* [Exercise instructions]
Start at the line holding "Import transaction.". Write out that line and each one after it to the end of the data, unchanged.

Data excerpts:
(* ===== verification/Gossip.v ===== *)
(** * Gossip: the replicated table and its protocols

    runtime/src/bloom.rs (Bloom filters), core/src/connectionInfo.rs (contact
    information), core/src/propagationValue.rs (replicated values),
    core/src/connectionInfoTable.rs (the table), core/src/pushToGossip.rs,
    core/src/pullFromGossip.rs (the two overlays) and core/src/gossip.rs, which
    ties them together.

    The bits of a filter are a list of booleans.  The tables of the code are
    finite maps; where the code iterates over one, the order of the iteration is
    a parameter.  The clock, the random choices (shuffles, weighted sampling,
    the keys of a filter), SHA-256, Ed25519, the hash function of the filters
    and the logarithm are parameters too. *)

From Stdlib Require Import Floats.SpecFloat.
From S2P Require Import Prelude Interface Float Message Entry.

Import transaction.

(** ** Bloom filters (runtime/src/bloom.rs) *)

Module bloom.

(** [BloomHashIndex]: for types that are byte strings, the FNV hash of the bytes
    with the given key *)
Class BloomHashIndex (T : Type) := hash_at_index : T → Z → Z.

Record Bloom := mkBloom { keys : list Z; bits : list bool }.

Definition Bloom_new (num_bits : Z) (keys : list Z) : Bloom :=
  mkBloom keys (replicate (Z.to_nat num_bits) false).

* [Exercise response]
Import transaction.

(** ** Bloom filters (runtime/src/bloom.rs) *)

Module bloom.

(** [BloomHashIndex]: for types that are byte strings, the FNV hash of the bytes
    with the given key *)
Class BloomHashIndex (T : Type) := hash_at_index : T → Z → Z.

Record Bloom := mkBloom { keys : list Z; bits : list bool }.

Definition Bloom_new (num_bits : Z) (keys : list Z) : Bloom :=
  mkBloom keys (replicate (Z.to_nat num_bits) false).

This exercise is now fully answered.